Bloomfield College professor helps save a life in the sky

Photo Courtesy of Bloomfield College
Bloomfield College professor of nursing Lori Ann Palmieri saved a woman’s life while on a plane to Arizona.

BLOOMFIELD, NJ — At Bloomfield College, students and colleagues of professor of nursing Lori Ann Palmieri do not have to look far to find a hero. Palmieri, a longtime Bloomfield College professor who began her student teaching there in 2007, recently helped save a life while on a flight to Arizona.

According to Palmieri, a 28-year-old woman had started having seizure-like activity and went into cardiac arrest. Palmieri rushed over and helped transfer the woman from her seat to the aisle floor, checking her carotid pulse while a cardiologist who was on board checked her femoral pulse. As the young woman turned blue, the team of health care professionals began CPR.
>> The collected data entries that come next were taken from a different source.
(** * Market Area Crawler: keyword tagging, article classification and
      report aggregation

    A shallow embedding of [src/main.py] (class [MarketAreaCrawler]) and of
    the shipped configuration [src/config.py], with the properties of the
    classification-and-aggregation pipeline.

    Modelling conventions.
    - A Python [str] is the list of its code points ([list N]); slicing,
      [len] and the operator [in] then read as they do in Python.
    - [str.lower], the HTML and network helpers, the sentiment library and
      the clock are outside the repository: they are parameters of the
      development (Section variables).
    - A finite Python [float] is represented by its exact value, a rational
      ([Q]); comparisons of floats are then comparisons of rationals. The
      arithmetic of the report is given twice: with exact rationals (the
      section [Aggregator]), which is enough for the keys, the counts, the
      order and the range of the averages, and as the interpreter computes
      it, every operation rounded to the nearest binary64 number (the
      module [Binary64]), for the statements about the value of an average
      and of a trend. The two give the same keys and counts
      ([report_counts_agree]).
    - [generate_market_report] is also given as a program on the store of
      objects (the module [Heap]), for the statements about what it
      changes.
    - The dictionaries of the report are finite maps ([gmap]); the two
      keyword dictionaries, which the tagger iterates in insertion order,
      are association lists. *)

From Stdlib Require Import Ascii String QArith Qround Qabs Lqa.
From stdpp Require Import gmap list fin_maps.

Local Open Scope Z_scope.
Local Open Scope nat_scope.

(** ** Strings *)

Definition str : Type := list N.

(** [lit s] is the Python literal whose characters are the ASCII characters
    of [s]. *)
Definition lit (s : string) : str :=
  List.map N_of_ascii (list_ascii_of_string s).

(** U+00E0, LATIN SMALL LETTER A WITH GRAVE. *)
Definition a_grave : N := 224%N.

(** [x.startswith(k)] *)
Fixpoint startswith (k x : str) : bool :=
  match k, x with
  | [], _ => true
  | _ :: _, [] => false
  | c :: k', d :: x' => if N.eqb c d then startswith k' x' else false
  end.

(** [k in x] on strings: [k] occurs in [x] as a contiguous run. *)
Fixpoint str_in (k x : str) : bool :=
  match x with
  | [] => startswith k []
  | _ :: x' => if startswith k x then true else str_in k x'
  end.

(** [s[:n]] *)
Definition slice_to (n : nat) (s : str) : str := take n s.

(** A lowercasing of the ASCII and Latin-1 letters, code point by code
    point; an instance of the parameter [lower] used to run the model. *)
Definition lower_char (c : N) : N :=
  if ((65 <=? c) && (c <=? 90))%N then (c + 32)%N
  else if ((192 <=? c) && (c <=? 222) && negb (c =? 215))%N then (c + 32)%N
  else c.

Definition latin_lower (s : str) : str := List.map lower_char s.

(** ** Data model *)

(** [NewsArticle] (a dataclass). [date] is the reading of the clock at
    construction; [market_areas] and [locations] have their annotated type
    [List[str]]. *)
Record NewsArticle (datetime : Type) := mkNewsArticle {
  title : str;
  content : str;
  url : str;
  date : option datetime;
  market_areas : list str;
  locations : list str;
  sentiment_score : Q
}.
Arguments mkNewsArticle {datetime}.
Arguments title {datetime}.
Arguments content {datetime}.
Arguments url {datetime}.
Arguments date {datetime}.
Arguments market_areas {datetime}.
Arguments locations {datetime}.
Arguments sentiment_score {datetime}.

(** The state of a [MarketAreaCrawler] that the pipeline reads. *)
Record MarketAreaCrawler := mkCrawler {
  self_market_areas : list str;
  self_locations : list str;
  market_keywords : list (str * list str);
  location_keywords : list (str * list str)
}.
Lemma and_all_true (wavegrid sci_data : list (list float)) :
  Forall2 (fun w s => List.length w = List.length s) wavegrid sci_data ->
  Np.map2 (Np.map2 andb) (all_true wavegrid)
    (map (map Float.isfinite) sci_data)
  = map (map Float.isfinite) sci_data.
Proof.
  induction 1 as [|w s wavegrid sci_data Hws _ IH]; [reflexivity|].
  cbn [all_true map Np.map2]. fold (all_true wavegrid). rewrite IH.
  f_equal. clear IH. revert s Hws.
  induction w as [|x w IHw]; intros [|y s] Hws; simpl in *;
    try discriminate; try reflexivity.
  rewrite IHw by congruence. reflexivity.
Qed.

(** X11.  When the orders do not overlap (every wavelength of an order
    below every wavelength of the next), the two loops of [rough_ccf_rv]
    that discard overlapping pixels discard nothing: the samples are all
    the pixels with a finite flux, order after order. *)
Theorem ccf_samples_separated_orders :
  forall (wavegrid sci_data : list (list float)) (n : nat),
    Forall (fun w => List.length w = n) wavegrid ->
    Forall2 (fun w s => List.length w = List.length s) wavegrid sci_data ->
    separated wavegrid ->
    ccf_samples wavegrid sci_data
    = (bool_index2 wavegrid (map (map Float.isfinite) sci_data),
       bool_index2 sci_data (map (map Float.isfinite) sci_data)).
Proof.
  intros wavegrid sci_data n Hrect Hshape Hsep.
  unfold ccf_samples, ccf_mask.
  destruct (1 <? List.length wavegrid)%nat; [|reflexivity].
  fold (all_true wavegrid).
  assert (Hprev : not_in_previous wavegrid (all_true wavegrid)
                  = all_true wavegrid).
  { destruct wavegrid as [|first rows]; [reflexivity|].
    inversion Hrect; subst.
    cbn [all_true map not_in_previous]. fold (all_true rows).
    now rewrite (mask_previous_separated (List.length first)). }
  rewrite Hprev, (not_in_next_separated n), and_all_true by assumption.
  reflexivity.
Qed.
(** * ComfyUI Toolkit Plus: browser-side helpers, embedded and verified

    The development follows the JavaScript sources:
    - [Web/JS/Shared/Node_Replacement_Core.js]: the node replacement flow
      (type-signature cache, compatibility search, in-place swap);
    - [Web/JS/ComfyUI_Sidebar_Extension.js]: alphabetic sidebar sorting;
    - the CivitAI library panel: [clamp], [getPreviewSize],
      [normalizeListWithAny].

    JavaScript strings are modelled as [string]: sequences of bytes, a
    character outside ASCII being the bytes of its UTF-8 encoding.  The
    engine's case and white-space primitives, which work on all of Unicode,
    are parameters ([Engine]).  [null], [undefined] and array holes are all
    represented by [None] wherever the source only tests them with
    [== null], [??] or [?.]. *)

From Stdlib Require Import Ascii String QArith.
From stdpp Require Import base option list strings gmap sorting.

Local Open Scope string_scope.
Local Open Scope list_scope.
Local Open Scope Z_scope.

(** ** JavaScript primitives used by the sources *)

Module JS.

(** The result of a call that may raise an exception. *)
Inductive outcome (A : Type) : Type :=
| Returned (a : A)
| Threw.
Arguments Returned {A} a.
Arguments Threw {A}.
(** * djinject: the runtime resolution engine

    A shallow embedding of [src/inject.ts] and [src/merge.ts]:
    [merge], [inject], [initializeEagerServices], [proxify] (its traps) and
    [resolve], over an explicit store of module objects and proxy targets.

    Conventions of the embedding.
    - JS objects used as dictionaries (modules, proxy targets) are
      association lists of their own string keys in insertion order. They
      are plain objects, so [prop in obj] is also true of the names they
      inherit from [Object.prototype] ([proto_names]); symbols are not
      modelled, and an own key [__proto__], which only a computed key or
      [JSON.parse] creates, is treated as any other own key (the accessor
      [Object.prototype] has at that name is not modelled).
    - Module objects live in a heap and are addressed by reference, so
      that the aliasing created by [target[key] = sourceValue] is visible.
    - A factory is a function from the context to a small program that can
      read properties, create objects, throw and catch; every invocation
      [value(container)] made by the library, and every invocation an
      [eager] wrapper forwards, is recorded in [calls].
    - The histories considered ([reads]) are property reads on the
      proxies of one container. The proxies have no [set] trap: an
      assignment to a container, and a change of a module object after
      [inject], are not part of these histories. *)

From stdpp Require Import base option list strings.
From Stdlib Require Import ZArith Lia.
(** X14. On win32 with signing enabled and no certificate in the environment
    (CSC_LINK and WIN_CSC_LINK both missing or empty), [main] first builds the
    appx pass, and only then throws the credentials error for the nsis pass:
    the missing certificate is not detected before the first spawn. *)
Theorem main_win32_appx_built_before_credentials_error proc fs spawnSync :
  process.platform proc = "win32" ->
  doSign (parseArgs proc) = Some true ->
  truthy_str (process.env proc !! "CSC_LINK") = false ->
  truthy_str (process.env proc !! "WIN_CSC_LINK") = false ->
  (forall args env', clean_exit (spawnSync "electron-builder" args env') = true) ->
  result (main proc fs spawnSync)
    = Throw (Error "Signing NSIS build requires CSC_LINK or WIN_CSC_LINK") /\
  spawned_names (trace (main proc fs spawnSync)) = ["appx:x64 appx:ia32 appx:arm64"].
Proof.
  intros Hplat Hsign Hcsc Hwin Hclean.
  assert (Hplan : calculateTargets proc fs (parseArgs proc) =
            ([], Return [ {| platform := "win32"; name := "appx:x64 appx:ia32 appx:arm64" |};
                          {| platform := "win32"; name := "nsis:ia32" |} ])).
  { unfold calculateTargets. rewrite Hplat. reflexivity. }
  assert (Hflag : getPlatformFlag proc = ([], Return "--windows")).
  { unfold getPlatformFlag. rewrite Hplat. reflexivity. }
  destruct (runBuilder_returns_when_clean proc spawnSync (parseArgs proc)
              {| platform := "win32"; name := "appx:x64 appx:ia32 appx:arm64" |}
              "--windows" eq_refl Hflag Hclean) as [Happx Hnames].
  pose proof (runBuilder_missing_credentials proc spawnSync (parseArgs proc)
                {| platform := "win32"; name := "nsis:ia32" |}
                Hsign eq_refl Hcsc Hwin) as Hnsis.
  assert (Hres : result (calculateTargets proc fs (parseArgs proc)) =
            Return [ {| platform := "win32"; name := "appx:x64 appx:ia32 appx:arm64" |};
                     {| platform := "win32"; name := "nsis:ia32" |} ])
    by (by rewrite Hplan).
  unfold main.
  rewrite (result_bind_return _ _ _ Hres), (trace_bind_return _ _ _ Hres).
  rewrite spawned_names_app, calculateTargets_spawned_names.
  cbn [runBuilders].
  rewrite (result_bind_return _ _ _ Happx), (trace_bind_return _ _ _ Happx).
  rewrite spawned_names_app, Hnames, Hnsis. split; reflexivity.
Qed.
“We continued CPR for about 90 seconds, still without a pulse. As we alternated on chest compressions, the cardiologist and I set up the automated external defibrillator that had been brought over to us. As I was doing chest compressions, she suddenly started to move and opened her eyes, so a shock was not advised by the AED,” Palmieri said. “It was a miracle because less than 5 percent of CPR done outside of a hospital ends in the survival of the individual. She was very lucky that she had two health care professionals on the plane who were able to trade off between operating the AED and giving CPR.”

Palmieri reported that the pilot of the American Airlines plane made an emergency landing in Oklahoma City, Okla., where EMTs were ready to greet the woman, whose subsequent diagnosis was spontaneous cardiac arrest of unknown origin. A couple of weeks later the cardiologist and the young woman, named Brittany, appeared on “The Today Show” to share the story and advocated that everyone should learn CPR.

“I was disappointed about not having been a part of sharing the story on a national scale, but I see it as a lesson that we need to advocate for our nursing profession,” Palmieri said. “As nurses, we are sometimes seen as ancillary, conducting our work in the background, and we often don’t get the credit we might deserve. I guess this was one of those cases, but I am so grateful to have been at the right place at the right time to help save a life.”

For her heroism in the sky, American Airlines gave Palmieri 25,000 miles and a letter of appreciation.

Palmieri, who is pursuing a Ph.D. in nursing research and recently defended her dissertation proposal, teaches in the undergraduate BSN program and the RN to BSN program in the college’s Frances M. McLaughlin Division of Nursing.